● **TASK OBJECTIVE**
Reproduce the data that follows precisely.

━━━━━━━━

(** [K] cache entries and [c] blocks at most were taken. *)
Record doing (s : fs) (H L : list (nat * Z)) (F : Z → afile) (K c : Z) : Prop := {
  a_good : good s;
  a_refs : ∀ n, nref s n = nref s0 n + hcount H n;
  a_locks : locks s = lock_all L.*1 (locks s0);
  a_ents : ∀ k m, entry k m s0 ∨ (k, m) ∈ H → entry k m s;
  a_slots : slots s0 - K ≤ slots s;
  a_free : nfree sb s0 - c ≤ nfree sb s;
  a_files : ∀ n, inum_ok sb n → agree (abs s n) (F n);
  a_valid : ∀ k m, (k, m) ∈ L → owns s k m;
}.

Lemma ilock_others ip s s' k : ilock sb ip s = Some s' → k ≠ ip → icache s' !! k = icache s !! k.
Proof.
  unfold ilock. intros E Hk. repeat case_match; simplify_eq; rewrite ?set_inode_lookup, ?decide_False by done; done.
Qed.

Lemma iget_owns m s ip s' k n : iget ROOTDEV m s = Some (ip, s') → owns s k n → owns s' k n.
Proof.
  unfold iget. intros E (i & Hi & Hr & Hv & Hn). unfold owns. repeat case_match; simplify_eq; rewrite set_inode_lookup; (case_decide; [|by exists i]); subst; rewrite Hi.
  - eexists. split; [done|]. cbn. split_and!; [lia|done|done].
  - match goal with H : find_index _ _ = Some ip |- _ => apply find_index_Some in H as [(j & Hj & Hz) _] end. apply Z.eqb_eq in Hz. simplify_eq. lia.
Qed.

Lemma owns_tags s s' k n : tags s' = tags s → owns s k n → owns s' k n.
Proof.
  intros E (i & Hi & Hr & Hv & Hn). unfold tags in E. apply (f_equal (λ l, l !! k)) in E. rewrite !list_lookup_fmap, Hi in E.
  destruct (icache s' !! k) as [i'|] eqn:Hi'; [|done]. cbn in E. unfold tag in E. injection E as _ E1 E2 _ E4. exists i'. rewrite E1, E2, E4. by split_and!.
Qed.

Context (Hg0 : good s0) (Hq : Forall (eq false) (locks s0)).

Lemma tree_dir x F R n : tree x F R → inum_ok sb n → is_dir (F n) → dir_ok sb F (F n).
Proof.
  intros [[Rt NL D E O U Q] W A] Hn Hd. split; [by apply W|]. intros e He H0.
  assert (is_dnode (nodeof (F n))) as Hdn by exact Hd. destruct (D n Hn Hdn) as (e0 & e1 & rest & H1 & [H2 _] & [H3 _] & H4 & H5).
  assert (nd_ents (nodeof (F n)) = dents (F n)) as Ev by (unfold nodeof; cbn; by rewrite Hd). rewrite <-Ev, H1 in He.
  apply elem_of_cons in He as [->|He]; [rewrite H2; split; [done|by rewrite Hd]|].
  apply elem_of_cons in He as [->|He]; [rewrite H3; split; [done|]; change (nd_type (nodeof (F (dotdot (nodeof (F n))))) ≠ 0); by rewrite H5|].
  destruct (E n e Hn Hdn) as (A1 & B1 & _); [by rewrite H1|done|]. by split.
Qed.

(** The files by now and those of the state. *)
Lemma doing_tree s H L F K c x : doing s H L F K c → tree x F (λ n, nref s0 n + hcount H n) → tree x (abs s) (nref s).
Proof using Hsb.
  intros [A B C D E G I V] Ht. eapply tree_files_agree; [exact Ht| | |done].
  - intros n Hn. symmetry. by apply I.
  - intros n Hn. destruct (I n Hn) as (_ & _ & _ & _ & _ & <- & _). by apply size_ok.
Qed.

Lemma doing_size s H L F K c n : doing s H L F K c → inum_ok sb n → 0 ≤ af_size (F n) ≤ MAXSIZE.
Proof. intros [A B C D E G I V] Hn. destruct (I n Hn) as (_ & _ & _ & _ & _ & <- & _). by apply (size_ok sb). Qed.

Lemma doing_dents s H L F K c n : doing s H L F K c → inum_ok sb n → dents (abs s n) = dents (F n).
Proof. intros [A B C D E G I V] Hn. apply dents_agree; [by apply size_ok|by apply I]. Qed.

(** A reference can be dropped without freeing the inode. *)
Lemma tree_kept x F H n : tree x F (λ n, nref s0 n + hcount H n) → inum_ok sb n → af_type (F n) ≠ 0 → 0 < nref s0 n + hcount H n ∨ af_nlink (F n) ≠ 0.
Proof. intros [_ _ A] Hn Ht. destruct (A n Hn Ht); auto. Qed.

━━━━━━━━

● **SOLUTION TO THE PROBLEM**
(** [K] cache entries and [c] blocks at most were taken. *)
Record doing (s : fs) (H L : list (nat * Z)) (F : Z → afile) (K c : Z) : Prop := {
  a_good : good s;
  a_refs : ∀ n, nref s n = nref s0 n + hcount H n;
  a_locks : locks s = lock_all L.*1 (locks s0);
  a_ents : ∀ k m, entry k m s0 ∨ (k, m) ∈ H → entry k m s;
  a_slots : slots s0 - K ≤ slots s;
  a_free : nfree sb s0 - c ≤ nfree sb s;
  a_files : ∀ n, inum_ok sb n → agree (abs s n) (F n);
  a_valid : ∀ k m, (k, m) ∈ L → owns s k m;
}.

Lemma ilock_others ip s s' k : ilock sb ip s = Some s' → k ≠ ip → icache s' !! k = icache s !! k.
Proof.
  unfold ilock. intros E Hk. repeat case_match; simplify_eq; rewrite ?set_inode_lookup, ?decide_False by done; done.
Qed.

Lemma iget_owns m s ip s' k n : iget ROOTDEV m s = Some (ip, s') → owns s k n → owns s' k n.
Proof.
  unfold iget. intros E (i & Hi & Hr & Hv & Hn). unfold owns. repeat case_match; simplify_eq; rewrite set_inode_lookup; (case_decide; [|by exists i]); subst; rewrite Hi.
  - eexists. split; [done|]. cbn. split_and!; [lia|done|done].
  - match goal with H : find_index _ _ = Some ip |- _ => apply find_index_Some in H as [(j & Hj & Hz) _] end. apply Z.eqb_eq in Hz. simplify_eq. lia.
Qed.

Lemma owns_tags s s' k n : tags s' = tags s → owns s k n → owns s' k n.
Proof.
  intros E (i & Hi & Hr & Hv & Hn). unfold tags in E. apply (f_equal (λ l, l !! k)) in E. rewrite !list_lookup_fmap, Hi in E.
  destruct (icache s' !! k) as [i'|] eqn:Hi'; [|done]. cbn in E. unfold tag in E. injection E as _ E1 E2 _ E4. exists i'. rewrite E1, E2, E4. by split_and!.
Qed.

Context (Hg0 : good s0) (Hq : Forall (eq false) (locks s0)).

Lemma tree_dir x F R n : tree x F R → inum_ok sb n → is_dir (F n) → dir_ok sb F (F n).
Proof.
  intros [[Rt NL D E O U Q] W A] Hn Hd. split; [by apply W|]. intros e He H0.
  assert (is_dnode (nodeof (F n))) as Hdn by exact Hd. destruct (D n Hn Hdn) as (e0 & e1 & rest & H1 & [H2 _] & [H3 _] & H4 & H5).
  assert (nd_ents (nodeof (F n)) = dents (F n)) as Ev by (unfold nodeof; cbn; by rewrite Hd). rewrite <-Ev, H1 in He.
  apply elem_of_cons in He as [->|He]; [rewrite H2; split; [done|by rewrite Hd]|].
  apply elem_of_cons in He as [->|He]; [rewrite H3; split; [done|]; change (nd_type (nodeof (F (dotdot (nodeof (F n))))) ≠ 0); by rewrite H5|].
  destruct (E n e Hn Hdn) as (A1 & B1 & _); [by rewrite H1|done|]. by split.
Qed.

(** The files by now and those of the state. *)
Lemma doing_tree s H L F K c x : doing s H L F K c → tree x F (λ n, nref s0 n + hcount H n) → tree x (abs s) (nref s).
Proof using Hsb.
  intros [A B C D E G I V] Ht. eapply tree_files_agree; [exact Ht| | |done].
  - intros n Hn. symmetry. by apply I.
  - intros n Hn. destruct (I n Hn) as (_ & _ & _ & _ & _ & <- & _). by apply size_ok.
Qed.

Lemma doing_size s H L F K c n : doing s H L F K c → inum_ok sb n → 0 ≤ af_size (F n) ≤ MAXSIZE.
Proof. intros [A B C D E G I V] Hn. destruct (I n Hn) as (_ & _ & _ & _ & _ & <- & _). by apply (size_ok sb). Qed.

Lemma doing_dents s H L F K c n : doing s H L F K c → inum_ok sb n → dents (abs s n) = dents (F n).
Proof. intros [A B C D E G I V] Hn. apply dents_agree; [by apply size_ok|by apply I]. Qed.

(** A reference can be dropped without freeing the inode. *)
Lemma tree_kept x F H n : tree x F (λ n, nref s0 n + hcount H n) → inum_ok sb n → af_type (F n) ≠ 0 → 0 < nref s0 n + hcount H n ∨ af_nlink (F n) ≠ 0.
Proof. intros [_ _ A] Hn Ht. destruct (A n Hn Ht); auto. Qed.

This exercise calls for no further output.